## Problem requirements
For the material that follows, return exactly the lines from the one with "Definition staffScreen (s" through the one with "Definition toggleProfile (s", both ends included.

————————

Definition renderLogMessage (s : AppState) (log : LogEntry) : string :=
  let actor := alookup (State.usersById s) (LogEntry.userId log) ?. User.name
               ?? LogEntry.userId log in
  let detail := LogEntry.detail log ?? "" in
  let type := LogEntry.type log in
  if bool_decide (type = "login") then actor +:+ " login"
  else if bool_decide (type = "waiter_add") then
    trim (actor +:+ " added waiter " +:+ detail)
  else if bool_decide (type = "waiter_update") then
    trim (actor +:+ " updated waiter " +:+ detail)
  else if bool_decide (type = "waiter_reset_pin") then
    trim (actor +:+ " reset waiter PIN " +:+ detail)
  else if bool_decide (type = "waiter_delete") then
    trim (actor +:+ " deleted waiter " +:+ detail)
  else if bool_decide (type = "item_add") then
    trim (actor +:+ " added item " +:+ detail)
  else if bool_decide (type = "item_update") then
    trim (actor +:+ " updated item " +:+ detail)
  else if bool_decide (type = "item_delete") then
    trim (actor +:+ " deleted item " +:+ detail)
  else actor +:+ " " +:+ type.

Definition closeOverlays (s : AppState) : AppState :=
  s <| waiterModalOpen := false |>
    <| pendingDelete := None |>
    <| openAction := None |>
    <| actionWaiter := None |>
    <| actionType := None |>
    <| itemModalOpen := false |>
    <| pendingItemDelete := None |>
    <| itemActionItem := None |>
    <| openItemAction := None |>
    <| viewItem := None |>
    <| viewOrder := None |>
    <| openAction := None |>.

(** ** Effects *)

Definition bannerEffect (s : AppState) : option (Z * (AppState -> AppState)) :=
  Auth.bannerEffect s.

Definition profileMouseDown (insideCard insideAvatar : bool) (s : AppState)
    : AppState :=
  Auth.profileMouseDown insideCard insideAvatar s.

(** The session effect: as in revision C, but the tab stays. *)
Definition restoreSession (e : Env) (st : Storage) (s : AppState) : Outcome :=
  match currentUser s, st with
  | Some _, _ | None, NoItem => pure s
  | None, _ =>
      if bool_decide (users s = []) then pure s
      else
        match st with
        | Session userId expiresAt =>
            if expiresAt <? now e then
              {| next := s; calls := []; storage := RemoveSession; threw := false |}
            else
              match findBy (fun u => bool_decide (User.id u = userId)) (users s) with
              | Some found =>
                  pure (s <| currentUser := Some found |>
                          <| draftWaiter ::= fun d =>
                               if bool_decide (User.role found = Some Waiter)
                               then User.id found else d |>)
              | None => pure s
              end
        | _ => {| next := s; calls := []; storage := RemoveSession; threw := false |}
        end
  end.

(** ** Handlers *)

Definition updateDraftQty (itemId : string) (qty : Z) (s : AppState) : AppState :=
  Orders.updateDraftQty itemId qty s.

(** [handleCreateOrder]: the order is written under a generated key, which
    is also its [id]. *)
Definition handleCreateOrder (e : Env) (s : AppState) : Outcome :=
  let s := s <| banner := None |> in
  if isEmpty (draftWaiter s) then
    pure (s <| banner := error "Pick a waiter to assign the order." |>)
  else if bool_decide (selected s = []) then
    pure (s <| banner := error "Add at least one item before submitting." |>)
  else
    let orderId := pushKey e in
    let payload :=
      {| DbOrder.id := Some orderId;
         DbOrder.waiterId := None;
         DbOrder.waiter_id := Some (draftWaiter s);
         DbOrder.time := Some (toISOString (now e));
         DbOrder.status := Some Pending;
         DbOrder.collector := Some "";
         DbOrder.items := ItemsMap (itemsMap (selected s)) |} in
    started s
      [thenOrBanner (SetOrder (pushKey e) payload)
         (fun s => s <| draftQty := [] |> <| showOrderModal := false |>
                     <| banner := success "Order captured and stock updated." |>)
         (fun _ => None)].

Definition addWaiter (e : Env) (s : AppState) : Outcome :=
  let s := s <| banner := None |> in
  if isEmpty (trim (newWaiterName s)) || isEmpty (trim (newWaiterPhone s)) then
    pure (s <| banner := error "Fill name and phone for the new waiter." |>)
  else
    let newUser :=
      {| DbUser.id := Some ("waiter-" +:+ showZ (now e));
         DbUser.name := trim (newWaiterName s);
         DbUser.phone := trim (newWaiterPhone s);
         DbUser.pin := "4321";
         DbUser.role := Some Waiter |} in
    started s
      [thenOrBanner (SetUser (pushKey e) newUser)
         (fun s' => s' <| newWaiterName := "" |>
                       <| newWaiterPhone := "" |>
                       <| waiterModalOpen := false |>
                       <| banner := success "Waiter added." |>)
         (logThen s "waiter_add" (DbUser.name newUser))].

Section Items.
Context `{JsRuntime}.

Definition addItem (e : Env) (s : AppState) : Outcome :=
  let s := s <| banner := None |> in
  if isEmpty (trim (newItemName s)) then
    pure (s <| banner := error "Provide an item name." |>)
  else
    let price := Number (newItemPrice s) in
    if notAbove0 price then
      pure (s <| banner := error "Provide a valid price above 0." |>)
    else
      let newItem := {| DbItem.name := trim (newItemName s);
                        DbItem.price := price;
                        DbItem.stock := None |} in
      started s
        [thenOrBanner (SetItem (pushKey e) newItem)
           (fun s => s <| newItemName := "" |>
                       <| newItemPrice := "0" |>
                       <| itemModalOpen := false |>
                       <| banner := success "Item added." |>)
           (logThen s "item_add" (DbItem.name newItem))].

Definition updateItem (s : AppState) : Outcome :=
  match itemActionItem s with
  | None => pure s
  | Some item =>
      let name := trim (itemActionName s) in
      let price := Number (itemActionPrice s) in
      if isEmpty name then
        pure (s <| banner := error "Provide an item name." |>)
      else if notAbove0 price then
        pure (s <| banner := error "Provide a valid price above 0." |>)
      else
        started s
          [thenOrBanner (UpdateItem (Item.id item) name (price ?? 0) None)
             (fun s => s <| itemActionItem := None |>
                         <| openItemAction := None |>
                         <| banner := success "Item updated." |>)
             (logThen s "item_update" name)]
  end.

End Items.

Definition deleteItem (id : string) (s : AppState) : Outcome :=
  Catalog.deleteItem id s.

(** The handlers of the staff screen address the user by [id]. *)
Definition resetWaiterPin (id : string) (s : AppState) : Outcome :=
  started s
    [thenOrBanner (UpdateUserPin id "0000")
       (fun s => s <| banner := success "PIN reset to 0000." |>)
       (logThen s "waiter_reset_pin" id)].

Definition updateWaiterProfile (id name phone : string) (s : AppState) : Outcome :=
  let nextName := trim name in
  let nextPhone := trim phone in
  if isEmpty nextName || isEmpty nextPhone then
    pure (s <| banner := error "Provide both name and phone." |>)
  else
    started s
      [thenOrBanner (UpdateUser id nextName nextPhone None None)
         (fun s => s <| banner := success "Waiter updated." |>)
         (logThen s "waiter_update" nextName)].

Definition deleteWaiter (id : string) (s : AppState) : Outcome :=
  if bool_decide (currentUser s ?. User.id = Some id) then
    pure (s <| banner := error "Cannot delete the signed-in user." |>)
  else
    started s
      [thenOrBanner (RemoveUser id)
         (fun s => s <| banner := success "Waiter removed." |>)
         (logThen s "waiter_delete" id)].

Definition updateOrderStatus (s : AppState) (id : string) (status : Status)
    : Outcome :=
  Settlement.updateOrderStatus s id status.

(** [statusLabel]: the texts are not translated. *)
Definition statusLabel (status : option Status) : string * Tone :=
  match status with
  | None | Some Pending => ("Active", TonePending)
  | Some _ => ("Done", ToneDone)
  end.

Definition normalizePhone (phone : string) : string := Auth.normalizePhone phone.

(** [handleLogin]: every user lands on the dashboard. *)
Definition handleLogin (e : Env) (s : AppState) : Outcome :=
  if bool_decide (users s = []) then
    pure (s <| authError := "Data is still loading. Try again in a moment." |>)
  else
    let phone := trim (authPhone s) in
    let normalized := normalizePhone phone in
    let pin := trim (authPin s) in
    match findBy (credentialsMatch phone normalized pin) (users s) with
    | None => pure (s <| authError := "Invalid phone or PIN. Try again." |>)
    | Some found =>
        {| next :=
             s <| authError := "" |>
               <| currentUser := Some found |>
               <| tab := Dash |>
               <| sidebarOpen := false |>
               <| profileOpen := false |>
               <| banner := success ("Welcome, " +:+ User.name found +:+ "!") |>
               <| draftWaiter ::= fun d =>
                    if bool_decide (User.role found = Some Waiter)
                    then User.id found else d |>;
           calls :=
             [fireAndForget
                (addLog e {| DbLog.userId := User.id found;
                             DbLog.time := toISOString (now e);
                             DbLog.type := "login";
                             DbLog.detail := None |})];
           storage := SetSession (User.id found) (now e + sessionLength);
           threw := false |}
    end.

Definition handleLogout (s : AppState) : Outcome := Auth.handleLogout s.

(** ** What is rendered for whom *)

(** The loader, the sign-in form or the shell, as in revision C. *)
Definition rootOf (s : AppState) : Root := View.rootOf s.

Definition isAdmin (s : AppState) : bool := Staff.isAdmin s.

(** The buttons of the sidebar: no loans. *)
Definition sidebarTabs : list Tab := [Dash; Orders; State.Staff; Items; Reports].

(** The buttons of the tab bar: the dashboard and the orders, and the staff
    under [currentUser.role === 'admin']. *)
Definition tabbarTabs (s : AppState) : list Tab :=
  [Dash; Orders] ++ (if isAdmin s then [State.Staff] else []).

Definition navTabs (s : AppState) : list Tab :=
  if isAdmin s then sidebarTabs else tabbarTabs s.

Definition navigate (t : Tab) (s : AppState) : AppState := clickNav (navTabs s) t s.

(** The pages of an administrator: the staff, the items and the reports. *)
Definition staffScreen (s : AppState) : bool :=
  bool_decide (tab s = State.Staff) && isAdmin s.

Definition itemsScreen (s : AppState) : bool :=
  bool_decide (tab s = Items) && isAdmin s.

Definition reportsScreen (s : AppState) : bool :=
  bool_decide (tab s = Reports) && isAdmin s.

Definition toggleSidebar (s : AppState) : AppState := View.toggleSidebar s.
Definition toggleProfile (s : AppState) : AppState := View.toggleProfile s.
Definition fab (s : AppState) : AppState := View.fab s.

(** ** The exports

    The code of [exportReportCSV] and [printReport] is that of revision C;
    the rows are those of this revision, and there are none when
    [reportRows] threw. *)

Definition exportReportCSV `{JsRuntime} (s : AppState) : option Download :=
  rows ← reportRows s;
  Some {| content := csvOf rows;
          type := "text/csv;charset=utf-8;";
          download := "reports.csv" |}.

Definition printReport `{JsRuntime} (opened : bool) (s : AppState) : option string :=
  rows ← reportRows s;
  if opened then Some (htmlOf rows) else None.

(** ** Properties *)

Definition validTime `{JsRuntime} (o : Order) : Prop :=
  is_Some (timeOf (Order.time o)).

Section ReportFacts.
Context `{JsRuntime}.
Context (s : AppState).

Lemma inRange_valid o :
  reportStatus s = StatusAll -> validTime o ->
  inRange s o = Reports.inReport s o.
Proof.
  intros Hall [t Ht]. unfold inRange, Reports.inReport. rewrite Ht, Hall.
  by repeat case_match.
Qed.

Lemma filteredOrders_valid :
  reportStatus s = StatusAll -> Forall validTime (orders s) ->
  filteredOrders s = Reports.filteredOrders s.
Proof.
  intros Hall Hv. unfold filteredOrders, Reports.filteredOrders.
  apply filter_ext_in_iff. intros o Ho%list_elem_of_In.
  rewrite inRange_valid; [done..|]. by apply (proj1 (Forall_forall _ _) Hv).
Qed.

————————

## Answer below
Definition staffScreen (s : AppState) : bool :=
  bool_decide (tab s = State.Staff) && isAdmin s.

Definition itemsScreen (s : AppState) : bool :=
  bool_decide (tab s = Items) && isAdmin s.

Definition reportsScreen (s : AppState) : bool :=
  bool_decide (tab s = Reports) && isAdmin s.

Definition toggleSidebar (s : AppState) : AppState := View.toggleSidebar s.
Definition toggleProfile (s : AppState) : AppState := View.toggleProfile s.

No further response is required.